Fixpoint check_primary_key (md : MessageDescriptor) (m : Msg) (kfs : list Z) : result tx_error () :=
  match kfs with
  | [] => Ok ()
  | kf :: kfs =>
    match by_number (md_Fields md) kf with
    | None => Err (ErrKeyFieldNotFound kf)
    | Some f => if msg_Has m (fd_Number f) then check_primary_key md m kfs else Err (ErrMissingPrimaryKey kf)
    end
  end.

(** The loop that distributes the fields of a row. *)
Definition split_fields (pk : list Z) (m : Msg) (fs : list FieldDescriptor) (kv : Msg * Msg) : Msg * Msg :=
  foldl (fun '(k, v) f =>
    if negb (msg_Has m (fd_Number f)) then (k, v)
    else if bool_decide (fd_Number f ∈ pk) then (msg_copy_field m k (fd_Number f), v)
    else (k, msg_copy_field m v (fd_Number f))) kv fs.

Definition PrimaryKey_Split (pk : list Z) (msg : option Msg) : result tx_error (bytes * bytes) :=
  match msg with
  | None => Err ErrNilMessage
  | Some m =>
    match check_primary_key (msg_md m) m pk with
    | Err e => Err e
    | Ok _ =>
      let '(keyMsg, valMsg) :=
        split_fields pk m (md_Fields (msg_md m)) (msg_New (msg_type m), msg_New (msg_type m)) in
      match marshal_partial keyMsg with
      | None => Err (TERecord ErrMarshal)
      | Some keyBytes =>
        match marshal_partial valMsg with
        | None => Err (TERecord ErrMarshal)
        | Some valBytes => Ok (keyBytes, valBytes)
        end
      end
    end
  end.

(** A [Key] is the string of its bytes. *)
Definition PrimaryKey_Extract (pk : list Z) (msg : option Msg) : result tx_error bytes :=
  match PrimaryKey_Split pk msg with
  | Err e => Err e
  | Ok (keyBytes, _) => Ok keyBytes
  end.

Definition ExtractKey (msg : option Msg) (keyFields : list Z) : result tx_error bytes :=
  PrimaryKey_Extract (NewPrimaryKey keyFields) msg.

Definition SplitKeyAndNonKey (msg : option Msg) (keyFields : list Z) : result tx_error (bytes * bytes) :=
  PrimaryKey_Split (NewPrimaryKey keyFields) msg.

Definition merge_nonempty (target : Msg) (b : bytes) : result tx_error Msg :=
  if bool_decide (b = []) then Ok target
  else match merge_partial target b with None => Err ErrMergeRow | Some m => Ok m end.

Definition MergeKeyAndNonKey (target : option Msg) (keyBytes valBytes : bytes) : result tx_error Msg :=
  match target with
  | None => Err ErrNilMessage
  | Some target =>
    match merge_nonempty target keyBytes with
    | Err e => Err e
    | Ok target => merge_nonempty target valBytes
    end
  end.

Definition EncodeKeyPrefix (msg : option Msg) (prefixKeyFields : list Z) : result tx_error bytes :=
  match msg with
  | None => Err ErrNilMessage
  | Some m =>
    let fields := md_Fields (msg_md m) in
    let prefixMsg :=
      if bool_decide (prefixKeyFields = []) then m
      else
        foldl (fun dst fn =>
          match by_number fields fn with
          | Some f => msg_copy_field m dst (fd_Number f)
          | None => dst
          end) (msg_New (msg_type m)) (merge_sort Z.le prefixKeyFields) in
    result_of_option (TERecord ErrMarshal) (marshal_full prefixMsg)
  end.

(** ** Changes *)

Record Change : Type := mkChange {
  ch_Seq : Z;
  ch_TypeID : Z;
  ch_TypeName : bytes;
  ch_Op : Z;
  ch_TxID : Z;
  ch_Key : bytes;
  ch_RawKey : bytes;
  ch_RawVal : bytes;
  ch_Row : option Msg;
}.

Definition set_Seq (seq : Z) (c : Change) : Change :=
  mkChange seq (ch_TypeID c) (ch_TypeName c) (ch_Op c) (ch_TxID c) (ch_Key c) (ch_RawKey c)
    (ch_RawVal c) (ch_Row c).

Definition Change_IsCreate (c : Change) : bool := ch_Op c =? OpRecord_CREATE.
Definition Change_IsUpdate (c : Change) : bool := ch_Op c =? OpRecord_UPDATE.
Definition Change_IsDelete (c : Change) : bool := ch_Op c =? OpRecord_DELETE.

(** ** The row writer *)

Section writer.
Context {T : Type} `{AP : Appender T}.

Record TxWriter : Type := mkTxWriter {
  tw_record : Writer (T := T);
  tw_nextTxID : Z;
}.

Definition NewTxWriter (appender : T) (opts : list WriterOption) : TxWriter :=
  mkTxWriter (NewWriter appender opts) 0.

Definition tw_registry (w : TxWriter) : Registry := w_registry (tw_record w).

Definition resolveOrRegister (ca : Caches) (w : TxWriter) (msg : option Msg)
    : Caches * TxWriter * result tx_error TypeDefinition :=
  match msg with
  | None => (ca, w, Err ErrNilMessage)
  | Some m =>
    match Registry_LookupByName (tw_registry w) (md_FullName (msg_md m)) with
    | Some (def, _) => (ca, w, Ok def)
    | None =>
      let '(ca, r, res) := Registry_RegisterMessage ca (tw_registry w) (Some (mt_desc (msg_type m))) [] in
      (ca, mkTxWriter (set_registry (tw_record w) r) (tw_nextTxID w), lift_err res)
    end
  end.

Definition writeOp (now : Z) (ca : Caches) (w : TxWriter) (op txID : Z) (msg : option Msg)
    : Caches * TxWriter * result tx_error Z :=
  match msg with
  | None => (ca, w, Err ErrNilMessage)
  | Some _ =>
    let '(ca, w, res) := resolveOrRegister ca w msg in
    match res with
    | Err e => (ca, w, Err e)
    | Ok def =>
      match SplitKeyAndNonKey msg (td_KeyFields def) with
      | Err e => (ca, w, Err e)
      | Ok (keyBytes, valBytes) =>
        let opRec := mkOpRecord op (td_Id def) txID keyBytes
                       (if op =? OpRecord_DELETE then [] else valBytes) in
        let '(rw, seq) := Writer_AppendOp now (tw_record w) (Some opRec) in
        (ca, mkTxWriter rw (tw_nextTxID w), lift_err seq)
      end
    end
  end.

(** Autocommit operations have transaction id 0. *)
Definition TxWriter_Create (now : Z) (ca : Caches) (w : TxWriter) (msg : option Msg) :=
  writeOp now ca w OpRecord_CREATE 0 msg.
Definition TxWriter_Update (now : Z) (ca : Caches) (w : TxWriter) (msg : option Msg) :=
  writeOp now ca w OpRecord_UPDATE 0 msg.
Definition TxWriter_Delete (now : Z) (ca : Caches) (w : TxWriter) (msg : option Msg) :=
  writeOp now ca w OpRecord_DELETE 0 msg.

(** ** Transactions *)

Record Tx : Type := mkTx {
  tx_txID : Z;
  tx_finished : bool;
  tx_changes : list Change;
  tx_firstWriteOp : bytes;
  tx_opName : bytes;
  tx_readSet : gmap (bytes * bytes) (option Msg);
  tx_readPrefixes : gset (bytes * bytes);
}.

Definition Begin (w : TxWriter) : TxWriter * Tx :=
  let txID := u64 (tw_nextTxID w + 1) in
  (mkTxWriter (tw_record w) txID, mkTx txID false [] [] [] ∅ ∅).

Definition Tx_SetOpName (tx : Tx) (name : bytes) : Tx :=
  mkTx (tx_txID tx) (tx_finished tx) (tx_changes tx) (tx_firstWriteOp tx) name (tx_readSet tx)
    (tx_readPrefixes tx).

Definition Tx_HasWrites (tx : Tx) : bool := negb (bool_decide (tx_firstWriteOp tx = [])).

Definition Tx_RecordRead (tx : Tx) (typeName key : bytes) (msg : option Msg) : Tx :=
  mkTx (tx_txID tx) (tx_finished tx) (tx_changes tx) (tx_firstWriteOp tx) (tx_opName tx)
    (<[(typeName, key) := msg]> (tx_readSet tx)) (tx_readPrefixes tx).

Definition Tx_RecordReadPrefix (tx : Tx) (typeName prefix : bytes) : Tx :=
  mkTx (tx_txID tx) (tx_finished tx) (tx_changes tx) (tx_firstWriteOp tx) (tx_opName tx)
    (tx_readSet tx) ({[ (typeName, prefix) ]} ∪ tx_readPrefixes tx).

Definition Tx_HasReadPrefix (tx : Tx) (typeName prefix : bytes) : bool :=
  bool_decide ((typeName, prefix) ∈ tx_readPrefixes tx).

Definition Tx_LookupRead (tx : Tx) (typeName key : bytes) : option (option Msg) :=
  match tx_readSet tx !! (typeName, key) with
  | Some msg => Some msg
  | None =>
    if existsb (fun pk => bool_decide (fst pk = typeName) && has_prefix (snd pk) key)
         (elements (tx_readPrefixes tx))
    then Some None else None
  end.

Definition op_name (op : Z) : bytes :=
  if op =? OpRecord_CREATE then go "CREATE"
  else if op =? OpRecord_UPDATE then go "UPDATE"
  else if op =? OpRecord_DELETE then go "DELETE"
  else fmt_pad 1 op.

Definition recordChange (ca : Caches) (w : TxWriter) (tx : Tx) (seq op : Z) (msg : option Msg)
    : Caches * TxWriter * Tx * result tx_error () :=
  let '(ca, w, res) := resolveOrRegister ca w msg in
  match res with
  | Err e => (ca, w, tx, Err e)
  | Ok def =>
    match SplitKeyAndNonKey msg (td_KeyFields def) with
    | Err e => (ca, w, tx, Err e)
    | Ok (keyBytes, valBytes) =>
      let ch := mkChange seq (td_Id def) (td_Name def) op (tx_txID tx) keyBytes keyBytes valBytes msg in
      let first :=
        if bool_decide (tx_firstWriteOp tx = []) then op_name op ++ go " " ++ td_Name def
        else tx_firstWriteOp tx in
      (ca, w, mkTx (tx_txID tx) (tx_finished tx) (tx_changes tx ++ [ch]) first (tx_opName tx)
                (tx_readSet tx) (tx_readPrefixes tx), Ok ())
    end
  end.

(** [Insert], [Create], [Update] and [Delete] differ in the operation only. *)
Definition tx_write (op now : Z) (ca : Caches) (w : TxWriter) (tx : Tx) (msg : option Msg)
    : Caches * TxWriter * Tx * result tx_error Z :=
  if tx_finished tx then (ca, w, tx, Err ErrTxClosed)
  else
  let '(ca, w, res) := writeOp now ca w op (tx_txID tx) msg in
  match res with
  | Err e => (ca, w, tx, Err e)
  | Ok seq =>
    let '(ca, w, tx, rc) := recordChange ca w tx seq op msg in
    match rc with
    | Err _ => (ca, w, tx, Err TxPanic)
    | Ok _ => (ca, w, tx, Ok seq)
    end
  end.

Definition Tx_Create := tx_write OpRecord_CREATE.
Definition Tx_Update := tx_write OpRecord_UPDATE.
Definition Tx_Delete := tx_write OpRecord_DELETE.

Definition Tx_Commit (now : Z) (w : TxWriter) (tx : Tx) : TxWriter * Tx * result tx_error Z :=
  if tx_finished tx then (w, tx, Err ErrTxClosed)
  else
  let close changes := mkTx (tx_txID tx) true changes (tx_firstWriteOp tx) (tx_opName tx)
                         (tx_readSet tx) (tx_readPrefixes tx) in
  let '(rw, res) := Writer_AppendTxCommit now (tw_record w) (Some (mkTxCommit (tx_txID tx) (Some now))) in
  let w := mkTxWriter rw (tw_nextTxID w) in
  match res with
  | Err e => (w, close (tx_changes tx), Err (TERecord e))
  | Ok commitSeq => (w, close (set_Seq commitSeq <$> tx_changes tx), Ok commitSeq)
  end.

Definition Tx_Changes (tx : Tx) : list Change := tx_changes tx.
End writer.

(** ** The change reader *)

Record ChangeReader : Type := mkChangeReader {
  cr_registry : Registry;
  cr_pendingTx : gmap Z (list Change);
  cr_safeSnapshotPosition : Z;
  cr_acceptUnversioned : bool;
  cr_headerSeen : bool;
  cr_firstRecordSeen : bool;
  cr_streamHeader : option StreamHeader;
}.

Definition NewChangeReaderWithOptions (acceptUnversioned : bool) (reg : Registry) : ChangeReader :=
  mkChangeReader reg ∅ 0 acceptUnversioned false false None.

Definition NewChangeReader (reg : Registry) : ChangeReader := NewChangeReaderWithOptions false reg.

Definition SetAcceptUnversioned (r : ChangeReader) (accept : bool) : ChangeReader :=
  mkChangeReader (cr_registry r) (cr_pendingTx r) (cr_safeSnapshotPosition r) accept (cr_headerSeen r)
    (cr_firstRecordSeen r) (cr_streamHeader r).

Definition HasPending (r : ChangeReader) : bool := negb (bool_decide (cr_pendingTx r = ∅)).

Definition set_pending (r : ChangeReader) (p : gmap Z (list Change)) : ChangeReader :=
  mkChangeReader (cr_registry r) p (cr_safeSnapshotPosition r) (cr_acceptUnversioned r) (cr_headerSeen r)
    (cr_firstRecordSeen r) (cr_streamHeader r).

Definition change_le (a b : Change) : Prop := ch_Seq a <= ch_Seq b.

#[local] Instance change_le_dec a b : Decision (change_le a b).
Proof. unfold change_le. apply _. Defined.

(** [DiscardPending] returns the dropped changes in stream order. *)
Definition DiscardPending (r : ChangeReader) : ChangeReader * list Change :=
  (set_pending r ∅, merge_sort change_le (concat (snd <$> map_to_list (cr_pendingTx r)))).

Definition set_cr_registry (r : ChangeReader) (reg : Registry) : ChangeReader :=
  mkChangeReader reg (cr_pendingTx r) (cr_safeSnapshotPosition r) (cr_acceptUnversioned r) (cr_headerSeen r)
    (cr_firstRecordSeen r) (cr_streamHeader r).

Definition mark_safe (r : ChangeReader) (seq : Z) : ChangeReader :=
  if bool_decide (cr_pendingTx r = ∅) then
    mkChangeReader (cr_registry r) (cr_pendingTx r) seq (cr_acceptUnversioned r) (cr_headerSeen r)
      (cr_firstRecordSeen r) (cr_streamHeader r)
  else r.

Definition set_streamHeader (r : ChangeReader) (hdr : StreamHeader) : ChangeReader :=
  mkChangeReader (cr_registry r) (cr_pendingTx r) (cr_safeSnapshotPosition r) (cr_acceptUnversioned r)
    (cr_headerSeen r) (cr_firstRecordSeen r) (Some hdr).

***

■ What you need to do:
Using the listing above, copy exactly the line that contains "Section writer.", the line that contains "Definition NewTxWriter (appender", and each line that falls between them.

■ Exercise result:
Section writer.
Context {T : Type} `{AP : Appender T}.

Record TxWriter : Type := mkTxWriter {
  tw_record : Writer (T := T);
  tw_nextTxID : Z;
}.

Definition NewTxWriter (appender : T) (opts : list WriterOption) : TxWriter :=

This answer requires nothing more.